We’ve sold something, again… (oh, the lawyers :)

March 31st, 2021

Reflex CapitalBlogWe’ve sold something, again… (oh, the lawyers :)

Imagine a world, in which you have a company you want to sell. A buyer approaches and says: “I’ll give you 300 million for it”, you negotiate a bit and agree on 400 million, sign one page contract (seller, buyer, name of the company, price, date) and the money is in the bank after three days.

And now, wake up into the reality. What you see alongside this text is the signing of a transaction we’ve been working on since last summer and which closed last week.

86 documents and the signing lasted 8 hours.

Granted, this one is a bit of an extreme. This beast included recapitalization, several entities and several banks, but the trend of terrible complexity, because of ever growing regulation and list of things which need to be covered, is clear. You need waivers for everything, board meeting resolutions, financing bank agreements, KYC, AML procedures and such.

(Will we be able to do any transaction at all within few decades, given the tempo by which this grows?)

And then, there are the lawyers.

A lawyer, paid “by the hour” (the most typical case), has unfortunately quite a clear conflict of interest in a transaction like this. Contrary to the client, who wants everything to be as simple and as fast as possible, the lawyer craves complexity and a lot of time spent (exceptions be praised). Quite regularly we encounter lawyers who come up all the time with fresh problems that need complex solutions.

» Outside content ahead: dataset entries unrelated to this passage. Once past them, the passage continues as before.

Lemma get_highscores_return (db : DB) (public_id : string)
    (limit : option Z) (l : HighscoreList.t) :
  get_highscores db public_id limit = Return l ->
  exists game n,
    get_game_by_public_id db public_id = Some game
    /\ limit_param limit = Return n
    /\ l = HighscoreList.mk public_id
             (map to_HighscoreOut (select_top db (games.id game) n)).
Proof.
  unfold get_highscores. destruct (limit_param limit) as [n|e]; [|discriminate].
  cbn [bind]. destruct (get_game_by_public_id db public_id) as [game|];
    [|discriminate].
  intros [= <-]. exists game, n. auto.
Qed.

(** C9. A valid submission to a tenant that exists stores a row with the
    trimmed [player_name], the score and the stamped [created_at], and
    returns the same three values; nothing is left to trim in that name.
    For every [limit] within 1..50 [get_highscores], asked at once,
    returns a ranking, and that ranking holds the entry with the trimmed
    name when the [limit] covers the tenant's entries, and whenever its
    rows include the stored row.  In every later store [get_highscores]
    returns a ranking for every tenant that exists and every [limit]
    within 1..50; it holds the entry with the trimmed name whenever its
    rows include the stored row, and it holds no name that is not
    trimmed. *)
Theorem trimmed_name_round_trip (db : DB) (public_id : string)
    (tenant : games.row) (hs : HighscoreIn.t) (now : string) :
  reachable db ->
  get_game_by_public_id db public_id = Some tenant ->
  HighscoreIn.valid hs = true ->
  let out :=
    HighscoreOut.mk (Py.strip (HighscoreIn.player_name hs))
      (HighscoreIn.score hs) now in
  let row :=
    highscores.mk (next_rowid (map highscores.id (highscores_table db)))
      (games.id tenant) (Py.strip (HighscoreIn.player_name hs))
      (HighscoreIn.score hs) now in
  let db' := snd (submit_highscore db public_id hs now) in
  fst (submit_highscore db public_id hs now) = Return out
  /\ highscores_table db' = (highscores_table db ++ [row])%list
  /\ games_table db' = games_table db
  /\ to_HighscoreOut row = out
  /\ Py.strip (HighscoreOut.player_name out) = HighscoreOut.player_name out
  /\ (forall n,
        1 <= n <= 50 ->
        exists l,
          get_highscores db' public_id (Some n) = Return l
          /\ ((List.length (entries_of db' tenant) <= Z.to_nat n)%nat ->
              In out (HighscoreList.highscores l))
          /\ (In row (select_top db' (games.id tenant) n) ->
              In out (HighscoreList.highscores l)))
  /\ (forall reqs public_id' game n,
        get_game_by_public_id (run reqs db') public_id' = Some game ->
        1 <= n <= 50 ->
        exists l,
          get_highscores (run reqs db') public_id' (Some n) = Return l
          /\ (In row (select_top (run reqs db') (games.id game) n) ->
              In out (HighscoreList.highscores l))
          /\ (forall o, In o (HighscoreList.highscores l) ->
                        Py.strip (HighscoreOut.player_name o)
                        = HighscoreOut.player_name o)).
Proof.
  intros Hreach Hg Hv out row db'. subst db'.
  rewrite (submit_known db public_id tenant hs now Hg Hv). cbn [fst snd].
  set (db1 := insert_highscore db (games.id tenant)
                (Py.strip (HighscoreIn.player_name hs))
                (HighscoreIn.score hs) now).
  assert (Hg1 : get_game_by_public_id db1 public_id = Some tenant)
    by exact Hg.
  split; [reflexivity|]. split; [reflexivity|]. split; [reflexivity|].
  split; [reflexivity|]. split; [apply strip_idem|]. split.
  - intros n Hn.
    exists (HighscoreList.mk public_id
              (map to_HighscoreOut (select_top db1 (games.id tenant) n))).
    split; [exact (get_highscores_known db1 public_id tenant n Hg1 Hn)|].
    cbn [HighscoreList.highscores]. split.
    + intros Hlen. change out with (to_HighscoreOut row). apply in_map.
      rewrite (select_top_in_range db1 tenant n Hn).
      apply (Permutation_in row
               (Permutation_sym
                  (firstn_all_perm _ _ _ (order_by_perm _ _) Hlen))).
      unfold db1. rewrite entries_insert_highscore. apply in_or_app.
      right. left. reflexivity.
    + intros Hin. change out with (to_HighscoreOut row). apply in_map.
      exact Hin.
  - intros reqs public_id' game n Hg' Hn.
    exists (HighscoreList.mk public_id'
              (map to_HighscoreOut
                 (select_top (run reqs db1) (games.id game) n))).
    split; [exact (get_highscores_known _ public_id' game n Hg' Hn)|].
    cbn [HighscoreList.highscores]. split.
    + intros Hin. change out with (to_HighscoreOut row). apply in_map.
      exact Hin.
    + intros o Ho. apply in_map_iff in Ho. destruct Ho as (r & <- & Hr).
      apply select_top_stored in Hr.
      cbn [to_HighscoreOut HighscoreOut.player_name].
      refine (inv_trimmed _ _ r Hr). apply run_inv.
      apply insert_highscore_inv. apply reachable_inv. exact Hreach.
Qed.

(** ** What the responses show *)

Lemma no_api_key_in_GameInfo_list (l : list GameInfo.t) :
  has_member "api_key" (JList (map json_of_GameInfo l)) = false.
Proof.
  cbn [has_member]. induction l as [|g l IH]; [reflexivity|].
  cbn [map existsb]. rewrite IH. reflexivity.
Qed.

Lemma no_api_key_in_HighscoreList (l : HighscoreList.t) :
  has_member "api_key" (json_of_HighscoreList l) = false.
Proof.
  destruct l as [gid hs]. unfold json_of_HighscoreList.
  cbn [HighscoreList.game_id HighscoreList.highscores].
  assert (H : has_member "api_key" (JList (map json_of_HighscoreOut hs))
              = false).
  { cbn [has_member]. induction hs as [|h hs IH]; [reflexivity|].
    cbn [map existsb]. rewrite IH. reflexivity. }
  cbn [has_member existsb fst snd] in *. rewrite H. reflexivity.
Qed.

Lemma no_api_key_in_exn (e : exn) :
  has_member "api_key" (json_of_exn e) = false.
Proof. destruct e; reflexivity. Qed.

Lemma find_same_columns {C : Type} (columns : games.row -> C)
    (public_id_of : C -> string)
    (Hcol : forall g, public_id_of (columns g) = games.public_id g)
    (l1 l2 : list games.row) (public_id : string) :
  map columns l1 = map columns l2 ->
  option_map columns
    (find (fun g => (games.public_id g =? public_id)%string) l1)
  = option_map columns
      (find (fun g => (games.public_id g =? public_id)%string) l2).
Proof.
  revert l2. induction l1 as [|a l1 IH]; intros [|b l2]; cbn [map find];
    try discriminate; [reflexivity|].
  intros H. injection H as Hab Hl.
  rewrite <- (Hcol a), Hab, (Hcol b).
  destruct (games.public_id b =? public_id)%string.
  - cbn [option_map]. rewrite Hab. reflexivity.
  - apply IH. exact Hl.
Qed.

This frustrating process ruined several transactions in which a lawyer, thru his holy crusade “for client benefit”, proposes an utter nonsense, keeps arguing with lawyers of the other party… tick-tock, tick-tock, tick-tock… In the end, nobody knows what their own name is, both parties’ lawyers won’t budge, citing “wee need to protect ourselves” and the clients, without a clue and unable to make a decision, say: “Let’s rather walk away from this”. I have seen this so many times!

Recommendations?

  1. Hire good lawyers, who have experience with these transactions. Higher hourly rate will pay off. Not only will they spend less time on it, but the probability of success goes up exponentially.
  2. Read the contracts, so you know what’s being talked about.
  3. You have to lead the negotiation, not the lawyers! Give them clear instructions after you reach commercial agreement to work it out in the contracts, not the other way around.